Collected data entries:
——————

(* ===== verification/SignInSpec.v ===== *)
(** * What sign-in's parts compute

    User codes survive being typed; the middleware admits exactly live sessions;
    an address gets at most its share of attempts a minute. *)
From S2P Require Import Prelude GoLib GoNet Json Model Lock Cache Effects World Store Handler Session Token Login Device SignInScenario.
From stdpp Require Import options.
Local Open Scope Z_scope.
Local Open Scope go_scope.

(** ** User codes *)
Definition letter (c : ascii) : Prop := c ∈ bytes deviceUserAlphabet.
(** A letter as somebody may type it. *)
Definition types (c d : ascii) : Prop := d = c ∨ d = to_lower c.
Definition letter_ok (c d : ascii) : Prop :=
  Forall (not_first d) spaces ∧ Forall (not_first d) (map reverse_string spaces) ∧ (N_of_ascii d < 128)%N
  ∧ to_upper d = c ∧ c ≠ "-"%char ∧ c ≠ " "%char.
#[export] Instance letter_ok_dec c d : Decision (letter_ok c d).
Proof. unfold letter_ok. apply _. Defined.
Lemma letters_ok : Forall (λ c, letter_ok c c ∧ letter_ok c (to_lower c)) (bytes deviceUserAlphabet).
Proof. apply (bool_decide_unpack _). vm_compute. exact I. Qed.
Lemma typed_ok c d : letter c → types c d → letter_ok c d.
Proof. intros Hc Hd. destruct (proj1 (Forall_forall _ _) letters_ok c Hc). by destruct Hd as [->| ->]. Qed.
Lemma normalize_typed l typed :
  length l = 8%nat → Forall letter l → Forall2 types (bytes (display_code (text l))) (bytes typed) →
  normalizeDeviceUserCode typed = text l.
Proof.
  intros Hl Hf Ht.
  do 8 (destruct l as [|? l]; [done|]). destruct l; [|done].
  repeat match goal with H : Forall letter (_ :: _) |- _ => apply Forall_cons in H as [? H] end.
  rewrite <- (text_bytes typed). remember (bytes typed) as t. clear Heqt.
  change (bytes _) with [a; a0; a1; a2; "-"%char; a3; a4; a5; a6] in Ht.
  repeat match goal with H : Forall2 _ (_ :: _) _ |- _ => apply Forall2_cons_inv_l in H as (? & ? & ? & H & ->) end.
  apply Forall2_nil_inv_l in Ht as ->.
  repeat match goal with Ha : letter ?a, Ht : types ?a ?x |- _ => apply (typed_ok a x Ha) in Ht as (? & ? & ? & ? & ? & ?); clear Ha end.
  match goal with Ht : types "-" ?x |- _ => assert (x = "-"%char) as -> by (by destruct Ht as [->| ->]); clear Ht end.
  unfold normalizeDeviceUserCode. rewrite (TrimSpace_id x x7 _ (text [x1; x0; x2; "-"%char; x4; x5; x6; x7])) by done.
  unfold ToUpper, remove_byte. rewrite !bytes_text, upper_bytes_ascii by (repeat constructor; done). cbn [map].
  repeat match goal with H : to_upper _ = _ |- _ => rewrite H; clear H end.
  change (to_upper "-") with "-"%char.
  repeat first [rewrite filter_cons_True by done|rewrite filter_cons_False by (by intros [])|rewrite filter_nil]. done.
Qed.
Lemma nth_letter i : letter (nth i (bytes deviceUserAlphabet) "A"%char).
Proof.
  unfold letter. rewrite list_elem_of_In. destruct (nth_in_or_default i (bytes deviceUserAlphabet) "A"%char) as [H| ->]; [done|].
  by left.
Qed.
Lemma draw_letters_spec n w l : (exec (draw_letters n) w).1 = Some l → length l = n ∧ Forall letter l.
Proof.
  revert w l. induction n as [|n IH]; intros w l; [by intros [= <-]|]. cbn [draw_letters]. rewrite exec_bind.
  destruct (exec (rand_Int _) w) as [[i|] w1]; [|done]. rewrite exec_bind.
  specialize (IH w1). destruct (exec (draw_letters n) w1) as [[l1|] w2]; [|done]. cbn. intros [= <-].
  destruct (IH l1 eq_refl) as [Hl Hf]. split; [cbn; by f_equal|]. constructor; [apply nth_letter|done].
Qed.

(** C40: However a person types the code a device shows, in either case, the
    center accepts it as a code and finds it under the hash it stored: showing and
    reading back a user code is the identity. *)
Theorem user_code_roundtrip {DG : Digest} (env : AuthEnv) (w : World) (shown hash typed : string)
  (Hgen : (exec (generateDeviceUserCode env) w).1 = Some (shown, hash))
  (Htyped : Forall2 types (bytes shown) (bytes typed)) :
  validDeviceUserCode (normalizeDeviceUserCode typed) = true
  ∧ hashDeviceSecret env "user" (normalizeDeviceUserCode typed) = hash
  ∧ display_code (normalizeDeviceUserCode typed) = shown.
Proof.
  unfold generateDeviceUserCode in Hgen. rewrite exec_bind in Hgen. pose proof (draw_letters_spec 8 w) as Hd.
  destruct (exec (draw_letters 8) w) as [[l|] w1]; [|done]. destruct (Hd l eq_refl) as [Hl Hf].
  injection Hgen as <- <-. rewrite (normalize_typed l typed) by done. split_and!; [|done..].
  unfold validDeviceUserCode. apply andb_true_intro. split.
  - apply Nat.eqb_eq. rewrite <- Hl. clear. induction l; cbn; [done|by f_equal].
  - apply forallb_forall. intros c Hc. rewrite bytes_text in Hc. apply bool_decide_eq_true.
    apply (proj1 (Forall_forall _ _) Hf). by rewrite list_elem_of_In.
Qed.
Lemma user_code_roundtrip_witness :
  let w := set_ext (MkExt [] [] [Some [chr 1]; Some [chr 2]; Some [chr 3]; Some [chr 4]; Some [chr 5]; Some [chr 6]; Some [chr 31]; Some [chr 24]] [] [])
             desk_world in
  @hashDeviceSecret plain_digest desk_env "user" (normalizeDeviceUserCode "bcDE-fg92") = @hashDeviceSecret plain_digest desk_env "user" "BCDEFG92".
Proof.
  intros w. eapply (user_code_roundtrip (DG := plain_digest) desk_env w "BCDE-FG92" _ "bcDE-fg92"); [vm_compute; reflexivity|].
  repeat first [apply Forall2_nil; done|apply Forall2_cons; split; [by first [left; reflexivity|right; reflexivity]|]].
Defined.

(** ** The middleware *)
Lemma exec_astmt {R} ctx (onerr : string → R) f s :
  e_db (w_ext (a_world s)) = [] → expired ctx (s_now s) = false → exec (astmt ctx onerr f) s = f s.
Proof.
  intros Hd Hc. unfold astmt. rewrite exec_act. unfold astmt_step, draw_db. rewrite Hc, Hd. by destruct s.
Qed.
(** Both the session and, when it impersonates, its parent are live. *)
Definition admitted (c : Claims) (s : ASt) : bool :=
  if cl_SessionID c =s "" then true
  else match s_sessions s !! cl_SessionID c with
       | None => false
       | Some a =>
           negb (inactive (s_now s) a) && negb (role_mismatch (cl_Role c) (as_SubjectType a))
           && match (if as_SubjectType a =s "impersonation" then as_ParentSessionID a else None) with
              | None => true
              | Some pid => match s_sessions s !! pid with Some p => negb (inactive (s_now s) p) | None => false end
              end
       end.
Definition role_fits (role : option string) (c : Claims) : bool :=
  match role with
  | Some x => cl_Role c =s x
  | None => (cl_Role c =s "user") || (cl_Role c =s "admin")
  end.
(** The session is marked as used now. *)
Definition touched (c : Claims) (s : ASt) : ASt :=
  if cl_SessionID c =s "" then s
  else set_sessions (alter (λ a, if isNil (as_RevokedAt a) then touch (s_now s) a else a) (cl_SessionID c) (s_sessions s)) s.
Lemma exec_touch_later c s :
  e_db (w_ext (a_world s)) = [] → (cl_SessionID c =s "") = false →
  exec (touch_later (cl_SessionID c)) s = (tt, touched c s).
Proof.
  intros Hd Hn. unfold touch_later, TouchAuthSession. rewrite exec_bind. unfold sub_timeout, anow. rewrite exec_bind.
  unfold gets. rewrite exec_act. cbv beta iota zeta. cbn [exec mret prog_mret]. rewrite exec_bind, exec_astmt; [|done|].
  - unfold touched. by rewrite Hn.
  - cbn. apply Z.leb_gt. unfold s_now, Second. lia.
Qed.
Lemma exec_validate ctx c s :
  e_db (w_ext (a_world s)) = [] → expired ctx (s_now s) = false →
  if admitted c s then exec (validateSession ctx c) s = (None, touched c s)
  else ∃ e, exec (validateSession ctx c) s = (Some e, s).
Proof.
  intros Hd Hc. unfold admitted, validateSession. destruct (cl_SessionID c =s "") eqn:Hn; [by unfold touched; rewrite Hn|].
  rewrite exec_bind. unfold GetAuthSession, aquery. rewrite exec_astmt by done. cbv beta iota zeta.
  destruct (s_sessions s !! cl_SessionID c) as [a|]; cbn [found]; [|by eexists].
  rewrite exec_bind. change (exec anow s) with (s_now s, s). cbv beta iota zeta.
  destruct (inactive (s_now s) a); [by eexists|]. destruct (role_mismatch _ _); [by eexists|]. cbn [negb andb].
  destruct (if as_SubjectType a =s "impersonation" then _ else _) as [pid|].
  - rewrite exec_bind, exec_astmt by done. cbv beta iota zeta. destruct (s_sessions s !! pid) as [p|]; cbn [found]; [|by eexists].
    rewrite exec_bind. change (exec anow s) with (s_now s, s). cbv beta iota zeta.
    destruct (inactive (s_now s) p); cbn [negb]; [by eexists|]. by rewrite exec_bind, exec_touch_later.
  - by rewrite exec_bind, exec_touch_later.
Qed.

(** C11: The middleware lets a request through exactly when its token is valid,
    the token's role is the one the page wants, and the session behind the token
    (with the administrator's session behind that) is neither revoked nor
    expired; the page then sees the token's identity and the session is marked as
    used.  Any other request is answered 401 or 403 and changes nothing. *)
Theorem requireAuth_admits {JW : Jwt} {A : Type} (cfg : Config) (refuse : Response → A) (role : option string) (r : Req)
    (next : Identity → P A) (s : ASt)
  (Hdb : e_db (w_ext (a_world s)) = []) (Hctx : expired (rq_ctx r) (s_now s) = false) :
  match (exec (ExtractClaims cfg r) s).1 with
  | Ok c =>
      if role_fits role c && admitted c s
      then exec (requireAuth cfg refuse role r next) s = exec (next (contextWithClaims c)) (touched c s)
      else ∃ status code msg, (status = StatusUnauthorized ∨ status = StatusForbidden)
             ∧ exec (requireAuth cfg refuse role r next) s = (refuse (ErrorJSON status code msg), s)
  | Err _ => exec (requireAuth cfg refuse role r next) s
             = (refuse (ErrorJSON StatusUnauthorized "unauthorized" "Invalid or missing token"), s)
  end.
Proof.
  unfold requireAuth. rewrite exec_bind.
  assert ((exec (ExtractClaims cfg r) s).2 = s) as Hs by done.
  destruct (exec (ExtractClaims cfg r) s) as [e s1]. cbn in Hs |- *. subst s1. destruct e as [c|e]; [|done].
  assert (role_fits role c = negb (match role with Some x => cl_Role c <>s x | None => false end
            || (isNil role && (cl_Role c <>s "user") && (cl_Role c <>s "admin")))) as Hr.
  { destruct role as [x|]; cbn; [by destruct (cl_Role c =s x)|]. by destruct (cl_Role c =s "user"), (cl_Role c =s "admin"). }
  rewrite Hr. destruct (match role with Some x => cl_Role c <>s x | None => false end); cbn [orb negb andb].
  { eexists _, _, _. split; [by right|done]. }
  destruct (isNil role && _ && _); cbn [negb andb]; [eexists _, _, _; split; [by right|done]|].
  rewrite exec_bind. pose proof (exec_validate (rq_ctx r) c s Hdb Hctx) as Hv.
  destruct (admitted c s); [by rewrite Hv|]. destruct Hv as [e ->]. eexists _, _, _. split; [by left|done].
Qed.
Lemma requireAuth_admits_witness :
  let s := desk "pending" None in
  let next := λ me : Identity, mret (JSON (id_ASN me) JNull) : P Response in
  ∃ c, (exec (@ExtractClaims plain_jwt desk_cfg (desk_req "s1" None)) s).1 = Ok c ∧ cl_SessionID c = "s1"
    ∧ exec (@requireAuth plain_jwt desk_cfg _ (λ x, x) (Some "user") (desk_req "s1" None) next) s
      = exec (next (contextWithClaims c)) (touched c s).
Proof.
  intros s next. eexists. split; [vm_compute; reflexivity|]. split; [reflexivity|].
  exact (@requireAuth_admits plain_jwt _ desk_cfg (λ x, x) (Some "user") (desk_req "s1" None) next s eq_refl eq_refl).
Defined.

——————

▶ Work request:
Quote only the stretch of lines that starts the data above and ends with the line containing "Lemma typed_ok c", both included.

▶ Completed exercise:
(* ===== verification/SignInSpec.v ===== *)
(** * What sign-in's parts compute

    User codes survive being typed; the middleware admits exactly live sessions;
    an address gets at most its share of attempts a minute. *)
From S2P Require Import Prelude GoLib GoNet Json Model Lock Cache Effects World Store Handler Session Token Login Device SignInScenario.
From stdpp Require Import options.
Local Open Scope Z_scope.
Local Open Scope go_scope.

(** ** User codes *)
Definition letter (c : ascii) : Prop := c ∈ bytes deviceUserAlphabet.
(** A letter as somebody may type it. *)
Definition types (c d : ascii) : Prop := d = c ∨ d = to_lower c.
Definition letter_ok (c d : ascii) : Prop :=
  Forall (not_first d) spaces ∧ Forall (not_first d) (map reverse_string spaces) ∧ (N_of_ascii d < 128)%N
  ∧ to_upper d = c ∧ c ≠ "-"%char ∧ c ≠ " "%char.
#[export] Instance letter_ok_dec c d : Decision (letter_ok c d).
Proof. unfold letter_ok. apply _. Defined.
Lemma letters_ok : Forall (λ c, letter_ok c c ∧ letter_ok c (to_lower c)) (bytes deviceUserAlphabet).
Proof. apply (bool_decide_unpack _). vm_compute. exact I. Qed.
Lemma typed_ok c d : letter c → types c d → letter_ok c d.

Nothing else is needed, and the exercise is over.